Defense Attorneys Clean Up Clients Before Court
Conservative Outfits Often Come From Thrift Stores
Whether by prowling the aisles of thrift stores or by raiding their own closets, attorneys are outfitting clients who can't buy clothes for court.
"Legally, it's probably not our responsibility to do it; it's the client's responsibility to get clothes together for court," said Horrox, who was Monteverdi's standby counsel and sat with him at the trial. "When a client is in jail and is indigent and doesn't have relatives nearby, it becomes your responsibility."
Orange Is Definitely Out
The first rule of dressing for court:
Don't wear an orange jail jumpsuit and handcuffs. Attorneys say juries will assume your client is guilty before the trial starts.
So public defenders keep a stockpile of clothes for poor clients. The Hillsborough County public defender's office has a walk-in closet filled with donations from staff members.
"Sixty to 70 percent of the people in jail don't have anything, shall we say, acceptable to wear," said assistant state public defender John Skye. "Do you want a client to sit there and look like a jailbird or look like a next-door neighbor or a member of the community?"
Diane Berry, an assistant investigator at the federal public defender's office, has spent many hours at Goodwill looking for court clothes for clients. Berry usually buys khaki pants, white shirts, conservative ties and socks. She washes and irons the clothes before passing them out to defendants.
A Biker In Pinstripes
Harry "Taco" Bowman looked more like a conservative businessman than the boss of a violent motorcycle gang at his trial in April.

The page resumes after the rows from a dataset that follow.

(* ===== verification/Ops.v ===== *)
(** * Ops: the operations of a metadata update

    Models [libkbfs/ops.go]: the eight operation types, their block
    bookkeeping ([AddRefBlock], [AddUpdate], [AllUpdates], ...), the
    conflict checks of conflict resolution, the collapsing of write
    ranges and the inversion used for local notifications; also
    [BlockChanges] of [data_types.go] and the action types of
    [cr_actions.go], which conflict checks return. *)

From Stdlib Require Import ZArith Lia.
From stdpp Require Import sorting.
From S2P Require Import Prelude Types Errors DataTypes.

(** ** Data *)

Record blockUpdate := MkBlockUpdate { bu_Unref : BlockPointer; bu_Ref : BlockPointer }.
#[global] Instance blockUpdate_eq_dec : EqDecision blockUpdate.
Proof. solve_decision. Defined.
(** [blockUpdate{}] *)
Definition zeroUpdate : blockUpdate := MkBlockUpdate zeroPtr zeroPtr.

Record OpCommon := MkOpCommon {
  oc_RefBlocks : list BlockPointer;
  oc_UnrefBlocks : list BlockPointer;
  oc_Updates : list blockUpdate;
  oc_writerInfo : writerInfo;
  oc_finalPath : path
}.
#[global] Instance OpCommon_eq_dec : EqDecision OpCommon.
Proof. solve_decision. Defined.

Definition zeroOpCommon : OpCommon :=
  MkOpCommon [] [] [] (MkWriterInfo EmptyString EmptyString EmptyString) zeroPath.

Record createOp := MkCreateOp {
  co_OpCommon : OpCommon;
  co_NewName : string;
  co_Dir : blockUpdate;
  co_Type : EntryType;
  co_renamed : bool;
  co_forceCopy : bool;
  co_crSymPath : string
}.
#[global] Instance createOp_eq_dec : EqDecision createOp.
Proof. solve_decision. Defined.

Record rmOp := MkRmOp {
  ro_OpCommon : OpCommon;
  ro_OldName : string;
  ro_Dir : blockUpdate;
  ro_dropThis : bool
}.
#[global] Instance rmOp_eq_dec : EqDecision rmOp.
Proof. solve_decision. Defined.

Record renameOp := MkRenameOp {
  rn_OpCommon : OpCommon;
  rn_OldName : string;
  rn_OldDir : blockUpdate;
  rn_NewName : string;
  rn_NewDir : blockUpdate;
  rn_Renamed : BlockPointer;
  rn_RenamedType : EntryType
}.
#[global] Instance renameOp_eq_dec : EqDecision renameOp.
Proof. solve_decision. Defined.

Record WriteRange := MkWriteRange { wr_Off : Z; wr_Len : Z }.
#[global] Instance WriteRange_eq_dec : EqDecision WriteRange.
Proof. solve_decision. Defined.

Record syncOp := MkSyncOp {
  so_OpCommon : OpCommon;
  so_File : blockUpdate;
  so_Writes : list WriteRange
}.
#[global] Instance syncOp_eq_dec : EqDecision syncOp.
Proof. solve_decision. Defined.

Inductive attrChange := exAttr | mtimeAttr | sizeAttr.
#[global] Instance attrChange_eq_dec : EqDecision attrChange.
Proof. solve_decision. Defined.

Record setAttrOp := MkSetAttrOp {
  sao_OpCommon : OpCommon;
  sao_Name : string;
  sao_Dir : blockUpdate;
  sao_Attr : attrChange;
  sao_File : BlockPointer
}.
#[global] Instance setAttrOp_eq_dec : EqDecision setAttrOp.
Proof. solve_decision. Defined.

Record gcOp := MkGcOp { gco_OpCommon : OpCommon; gco_LatestRev : MetadataRevision }.
#[global] Instance gcOp_eq_dec : EqDecision gcOp.
Proof. solve_decision. Defined.

(** The types that implement the [op] interface. *)
Inductive op :=
| CreateOp (o : createOp)
| RmOp (o : rmOp)
| RenameOp (o : renameOp)
| SyncOp (o : syncOp)
| SetAttrOp (o : setAttrOp)
| ResolutionOp (c : OpCommon)
| RekeyOp (c : OpCommon)
| GcOp (o : gcOp).
#[global] Instance op_eq_dec : EqDecision op.
Proof. solve_decision. Defined.

(** ** The embedded OpCommon *)

Definition op_common (o : op) : OpCommon :=
  match o with
  | CreateOp o => co_OpCommon o
  | RmOp o => ro_OpCommon o
  | RenameOp o => rn_OpCommon o
  | SyncOp o => so_OpCommon o
  | SetAttrOp o => sao_OpCommon o
  | ResolutionOp c | RekeyOp c => c
  | GcOp o => gco_OpCommon o
  end.

Definition set_common (c : OpCommon) (o : op) : op :=
  match o with
  | CreateOp o => CreateOp (MkCreateOp c (co_NewName o) (co_Dir o) (co_Type o) (co_renamed o)
                              (co_forceCopy o) (co_crSymPath o))
  | RmOp o => RmOp (MkRmOp c (ro_OldName o) (ro_Dir o) (ro_dropThis o))
  | RenameOp o => RenameOp (MkRenameOp c (rn_OldName o) (rn_OldDir o) (rn_NewName o)
                              (rn_NewDir o) (rn_Renamed o) (rn_RenamedType o))
  | SyncOp o => SyncOp (MkSyncOp c (so_File o) (so_Writes o))
  | SetAttrOp o => SetAttrOp (MkSetAttrOp c (sao_Name o) (sao_Dir o) (sao_Attr o) (sao_File o))
  | ResolutionOp _ => ResolutionOp c
  | RekeyOp _ => RekeyOp c
  | GcOp o => GcOp (MkGcOp c (gco_LatestRev o))
  end.

Definition OpCommon_AddRefBlock (ptr : BlockPointer) (c : OpCommon) : OpCommon :=
  MkOpCommon (oc_RefBlocks c ++ [ptr]) (oc_UnrefBlocks c) (oc_Updates c)
    (oc_writerInfo c) (oc_finalPath c).
Definition OpCommon_AddUnrefBlock (ptr : BlockPointer) (c : OpCommon) : OpCommon :=
  MkOpCommon (oc_RefBlocks c) (oc_UnrefBlocks c ++ [ptr]) (oc_Updates c)
    (oc_writerInfo c) (oc_finalPath c).
Definition OpCommon_AddUpdate (oldPtr newPtr : BlockPointer) (c : OpCommon) : OpCommon :=
  MkOpCommon (oc_RefBlocks c) (oc_UnrefBlocks c) (oc_Updates c ++ [MkBlockUpdate oldPtr newPtr])
    (oc_writerInfo c) (oc_finalPath c).

Definition AddRefBlock (ptr : BlockPointer) (o : op) : op :=
  set_common (OpCommon_AddRefBlock ptr (op_common o)) o.
Definition AddUnrefBlock (ptr : BlockPointer) (o : op) : op :=
  set_common (OpCommon_AddUnrefBlock ptr (op_common o)) o.
Definition Refs (o : op) : list BlockPointer := oc_RefBlocks (op_common o).
Definition Unrefs (o : op) : list BlockPointer := oc_UnrefBlocks (op_common o).
Definition setWriterInfo (info : writerInfo) (o : op) : op :=
  let c := op_common o in
  set_common (MkOpCommon (oc_RefBlocks c) (oc_UnrefBlocks c) (oc_Updates c) info
                (oc_finalPath c)) o.
Definition getWriterInfo (o : op) : writerInfo := oc_writerInfo (op_common o).
Definition setFinalPath (p : path) (o : op) : op :=
  let c := op_common o in
  set_common (MkOpCommon (oc_RefBlocks c) (oc_UnrefBlocks c) (oc_Updates c)
                (oc_writerInfo c) p) o.
Definition getFinalPath (o : op) : path := oc_finalPath (op_common o).

(** ** Constructors *)

Definition newCreateOp (name : string) (oldDir : BlockPointer) (t : EntryType) : createOp :=
  MkCreateOp zeroOpCommon name (MkBlockUpdate oldDir zeroPtr) t false false EmptyString.

Definition newRmOp (name : string) (oldDir : BlockPointer) : rmOp :=
  MkRmOp zeroOpCommon name (MkBlockUpdate oldDir zeroPtr) false.

Definition newRenameOp (oldName : string) (oldOldDir : BlockPointer) (newName : string)
    (oldNewDir renamed : BlockPointer) (renamedType : EntryType) : renameOp :=
  MkRenameOp zeroOpCommon oldName (MkBlockUpdate oldOldDir zeroPtr) newName
    (if decide (oldOldDir ≠ oldNewDir) then MkBlockUpdate oldNewDir zeroPtr else zeroUpdate)
    renamed renamedType.

Definition newSyncOp (oldFile : BlockPointer) : syncOp :=
  MkSyncOp zeroOpCommon (MkBlockUpdate oldFile zeroPtr) [].

Definition newSetAttrOp (name : string) (oldDir : BlockPointer) (attr : attrChange)
    (file : BlockPointer) : setAttrOp :=
  MkSetAttrOp zeroOpCommon name (MkBlockUpdate oldDir zeroPtr) attr file.

Definition newResolutionOp : op := ResolutionOp zeroOpCommon.
Definition newRekeyOp : op := RekeyOp zeroOpCommon.
Definition newGCOp (latestRev : MetadataRevision) : gcOp := MkGcOp zeroOpCommon latestRev.

(** ** Updates *)

Definition set_Ref (u : blockUpdate) (r : BlockPointer) : blockUpdate :=
  MkBlockUpdate (bu_Unref u) r.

The Outlaws motorcycle gang leader wore a dark pinstriped suit that hid his tattoos. His hair, once long and curly, was neatly trimmed.
His attorneys presented Bowman as a family man living in suburban Detroit who shouldn't be held responsible for the actions of a few rogue Outlaws members. They brought in his mother, in a dress and pearls, as a witness.
Bowman was convicted and is serving a life sentence.
"You can't fool juries. You can't put a thug in a suit ... and think they won't notice," said Harvey Moore head of Trial Practices in Tampa. "That's the beauty of the American jury system... No Halloween costumes will make a difference.
It's still safer, he said, to wear mainstream clothes, especially if defendants don't plan to testify. Body piercings should be removed and blue hair dyed its natural shade.
Defendants often grow beards and mustaches while waiting in jail for trial to look too tough to pick on, Horrox said; they should be clean shaven for trial.
Makeover For Mom's Killer
Moore worked on the high profile murder trial of Valessa Robinson in May 2000. The Carrollwood teenager was accused of masterminding her mother's murder with the help of two friends.
Moore, part of the defense team, said they were criticized for dressing Robinson like a schoolgirl and trying to play on jury sympathy.
Robinson wore pale pink and white sweaters and simple skirts, white stockings and black shoes. Her hair was pulled back with barrettes.
"It's difficult to buy clothing for a 16-year-old that's also appropriate for court," he said. "It's not so much what they [defendants wear so much as the expectation of what they should look like that frames our reaction."
Robinson was convicted of third-degree murder and sentenced to 20 years in prison. Prosecutors, who sought a first-degree murder conviction and a life sentence, were stunned by the decision.
But Monteverdi, who wore his attorney's blazer, didn't fare so well.
The jury took just 40 minutes to find him guilty of sending threatening letters about the release of anthrax. He faces up to 15 years in prison.